Open graus opened 10 years ago
Is BerkeleyDB the problem or the current format? BDB is quite fast.
It's the BDB version that WPM uses: https://github.com/semanticize/semanticizer/issues/14#issuecomment-20591381 and Oracle BerkeleyDB FAQ.
Gotten a bit further with this. I'm able to convert the DBs from Java Edition to regular one. Next hurdle, seems to be using more complicated formats for the values. Strings are in UTF-8, but rest? If anyone wants to have a go: /scratch/dodijk/BerkeleyDB on zookst13.
In [1]: import bsddb, codecs
In [2]: db = bsddb.btopen("nlwiki-20111104-label.db")
In [3]: db.get(codecs.encode(u'Gro\xdf Vahlberg\x00', 'utf-8'))

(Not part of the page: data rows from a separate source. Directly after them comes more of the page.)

(** * FFmpeg Template Composer: geometry engine and filter-graph compiler

    A shallow embedding of [components/video-template-composer.tsx].

    Conventions of the embedding:
    - a JavaScript [number] holding a coordinate or a size is a rational
      ([Q]); [Math.round] is [Qfloor (v + 1/2)] (round half up),
      [Math.max]/[Math.min] are [Qmax]/[Qmin].  The engine is given twice:
      with exact arithmetic, for the properties that do not depend on
      rounding, and in the module [Double] with every sum, difference,
      product and quotient rounded to the nearest IEEE 754 double
      ([binary64]), for the properties that do.  NaN, the infinities and
      overflow are outside both: results that divide by a grid size or an
      aspect ratio are stated for non-zero divisors;
    - [zIndex] and the canvas dimensions are integers ([Z]): the code only
      ever stores integers there ([max + 1], an image's pixel size);
    - strings are [string]; the React state hooks become the fields of the
      record [State], and every handler is a function from [State] to
      [State]. *)

From Stdlib Require Import QArith Qround Qminmax Qabs Qpower ZArith List String Ascii Bool.
From Stdlib Require Import Lia Lqa.
From Stdlib Require Import DecimalString DecimalPos DecimalZ Sorted Permutation FinFun.
Import ListNotations.

Open Scope string_scope.
Open Scope Z_scope.
Open Scope Q_scope.

(** ** Layer model *)

Inductive LayerType := video | text.

Module BaseLayer.
Record t := mk {
  id      : string;
  name    : string;
  x       : Q;
  y       : Q;
  visible : bool;
  zIndex  : Z
}.
End BaseLayer.

Module VideoLayer.
Record t := mk {
  width        : Q;
  height       : Q;
  aspectLocked : bool;
  aspectRatio  : Q
}.
End VideoLayer.

Module TextLayer.
Record t := mk {
  text       : string;
  fontSize   : Q;
  fontFamily : string;
  color      : string;
  bold       : bool;
  italic     : bool
}.
End TextLayer.

(** [type Layer = VideoLayer | TextLayer]: the fields of [BaseLayer] that
    both variants extend, and the fields of the variant. *)
Inductive Layer :=
| Video (b : BaseLayer.t) (v : VideoLayer.t)
| Text  (b : BaseLayer.t) (t : TextLayer.t).

Definition base (l : Layer) : BaseLayer.t :=
  match l with Video b _ => b | Text b _ => b end.

Definition type (l : Layer) : LayerType :=
  match l with Video _ _ => video | Text _ _ => text end.

Definition typeName (t : LayerType) : string :=
  match t with video => "video" | text => "text" end.

Definition id (l : Layer) : string := BaseLayer.id (base l).
Definition zIndex (l : Layer) : Z := BaseLayer.zIndex (base l).
Definition visible (l : Layer) : bool := BaseLayer.visible (base l).

Module CanvasSize.
Record t := mk { width : Z; height : Z }.
End CanvasSize.

(** [type ResizeHandle]; the source's [null] is [None] of
    [option ResizeHandle]. *)
Inductive ResizeHandle := h_nw | h_n | h_ne | h_e | h_se | h_s | h_sw | h_w.

Definition HANDLE_SIZE : Q := 10.
Definition MIN_SIZE : Q := 50.

(** [Math.round]: the nearest integer, halves rounded up. *)
Definition Math_round (v : Q) : Z := Qfloor (v + (1 # 2)).

(** ** Snap utility *)

(** [snapValue]: [if (!snapToGrid) return value;
    return Math.round(value / gridSize) * gridSize]. *)
Definition snapValue (snapToGrid : bool) (gridSize : Q) (value : Q) : Q :=
  if negb snapToGrid then value
  else inject_Z (Math_round (value / gridSize)) * gridSize.

(** ** Doubles

    A JavaScript number is an IEEE 754 binary64 value.  The finite doubles
    are rationals, and an arithmetic operation of the language gives the
    double nearest to the exact result, ties going to the even significand.
    [binary64] is that rounding: 53 significant bits, with gradual
    underflow below [2^-1022]; a result of magnitude [2^1024] or more,
    which the language turns into an infinity, is not modelled. *)

(** The integer part of the binary logarithm of a positive rational. *)
Definition Qlog2 (q : Q) : Z :=
  let e := (Z.log2 (Qnum q) - Z.log2 (Zpos (Qden q)))%Z in
  if Qle_bool (2 ^ e) q then e else (e - 1)%Z.

(** The nearest integer, ties to the even one. *)
Definition roundHalfEven (q : Q) : Z :=
  let f := Qfloor q in
  match Qcompare (q - inject_Z f) (1 # 2) with
  | Lt => f
  | Gt => (f + 1)%Z
  | Eq => if Z.even f then f else (f + 1)%Z
  end.

Definition binary64 (q : Q) : Q :=
  if Qeq_bool q 0 then 0
  else
    let e := Z.max (Qlog2 (Qabs q) - 52) (-1074) in
    inject_Z (roundHalfEven (q / 2 ^ e)) * 2 ^ e.

(** The operators [+], [-], [*] and [/] of the language on doubles. *)
Definition fadd (a b : Q) : Q := binary64 (a + b).
Definition fsub (a b : Q) : Q := binary64 (a - b).
Definition fmul (a b : Q) : Q := binary64 (a * b).
Definition fdiv (a b : Q) : Q := binary64 (a / b).

(** The unit roundoff [2^-53], the least normal double [2^-1022] and half
    the least subnormal double, [2^-1075]. *)
Definition unitRoundoff : Q := 1 # 9007199254740992.
Definition minNormal : Q := 2 ^ (-1022).
Definition halfMinSubnormal : Q := 2 ^ (-1075).

(** ** Strings *)

Definition nl : string := String (ascii_of_nat 10) EmptyString.
Definition dq : string := String (ascii_of_nat 34) EmptyString.

(** A number that holds an integer prints in decimal. *)
Definition string_of_Z (z : Z) : string := NilZero.string_of_int (Z.to_int z).
Definition string_of_nat (k : nat) : string := string_of_Z (Z.of_nat k).

(** [String.prototype.toLowerCase], on the ASCII letters. *)
Definition lowerChar (c : ascii) : ascii :=
  let k := nat_of_ascii c in
  if (65 <=? k)%nat && (k <=? 90)%nat then ascii_of_nat (k + 32) else c.

Fixpoint toLowerCase (str : string) : string :=
  match str with
  | EmptyString => EmptyString
  | String c r => String (lowerChar c) (toLowerCase r)
  end.

(** The class [\s], on ASCII: tab, line feed, vertical tab, form feed,
    carriage return and space. *)
Definition isSpace (c : ascii) : bool :=
  let k := nat_of_ascii c in
  ((9 <=? k)%nat && (k <=? 13)%nat) || (k =? 32)%nat.

(** [str.replace(/\s+/g, by)]: every maximal run of white space becomes one
    [by]; [inRun] tells that the previous character was white space. *)
Fixpoint replaceSpaceRuns (by_ : string) (inRun : bool) (str : string) : string :=
  match str with
  | EmptyString => EmptyString
  | String c r =>
      if isSpace c
      then (if inRun then replaceSpaceRuns by_ true r
            else by_ ++ replaceSpaceRuns by_ true r)
      else String c (replaceSpaceRuns by_ false r)
  end.

(** [str.replace(/c/g, by)] for one character [c]. *)
Fixpoint replaceAllChar (c : ascii) (by_ : string) (str : string) : string :=
  match str with
  | EmptyString => EmptyString
  | String d r =>
      if Ascii.eqb d c then by_ ++ replaceAllChar c by_ r
      else String d (replaceAllChar c by_ r)
  end.

Fixpoint dropChars (k : nat) (str : string) : string :=
  match k, str with
  | O, _ => str
  | S k', String _ r => dropChars k' r
  | S _, EmptyString => EmptyString
  end.

(** [str.replace(pat, by)] with a string pattern: the first occurrence
    only. *)
Fixpoint replaceFirst (pat by_ : string) (str : string) : string :=
  if String.prefix pat str then by_ ++ dropChars (String.length pat) str
  else match str with
       | EmptyString => EmptyString
       | String c r => String c (replaceFirst pat by_ r)
       end.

Out[3]: '\x01\x01\x02\x02\x01\x8d\n\xe9\xa4\x01\x01\x00\x00'
How's this task different than #14, @graus?
The thought was to split it into removing Bdb dependency (as in definitions, relatedness) vs wpm's csv dependency (all other stuff), but think I failed in stating it as such ;-).
Currently we get from WPM's BerkeleyDB:
We want to replace it with full articles (from Wikipedia XML?), and our own implementation of relatedness calculation (not very complex)